══ Stored data

(* ===== verification/Status.v ===== *)
(** * Status reports

    [pkg/status/status.go] and the [status] methods of the components: the
    report a consumer requests from a running node, and the text [Pretty]
    makes of it.  The report is computed by the goroutine of the state
    machine, so a panic in it stops the node.

    Every loop over a Go map ends in a sort by a key that distinguishes the
    entries, or by the whole value; the sorted list does not depend on the
    order of the range, and the model sorts the entries of its own maps. *)
From stdpp Require Import pretty sorting.
From S2P Require Import Prelude Msgs Stateless EpochChange MsgBuffers ReqHeap Sequence CommitState ClientTracker Checkpoints Outstanding.
From S2P Require Import EpochActive Disseminator EpochTarget EpochTracker StateMachine ReqStore.

(** ** Data *)

(** The constants of the package, which the components convert their own
    states to. *)
Definition EpochPrepending : Z := 0.
Definition EpochPending : Z := 1.
Definition EpochVerifying : Z := 2.
Definition EpochFetching : Z := 3.
Definition EpochEchoing : Z := 4.
Definition EpochReadying : Z := 5.
Definition EpochReady : Z := 6.
Definition EpochInProgress : Z := 7.
Definition EpochDone : Z := 8.

Definition SequenceUninitialized : Z := 0.
Definition SequenceAllocated : Z := 1.
Definition SequencePendingRequests : Z := 2.
Definition SequenceReady : Z := 3.
Definition SequencePreprepared : Z := 4.
Definition SequencePrepared : Z := 5.
Definition SequenceCommitted : Z := 6.

Record BucketStatus := mkBucketStatus {
  bks_ID : Z;
  bks_Leader : bool;
  bks_Sequences : list Z;
}.

#[global] Instance eta_BucketStatus : Eta BucketStatus := mkEta (fun r => mkBucketStatus (bks_ID r) (bks_Leader r) (bks_Sequences r)).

════

Directions -
A single number is the whole answer: the tally of lines in the entries that hold "mkBucketStatus".

Finished exercise -
2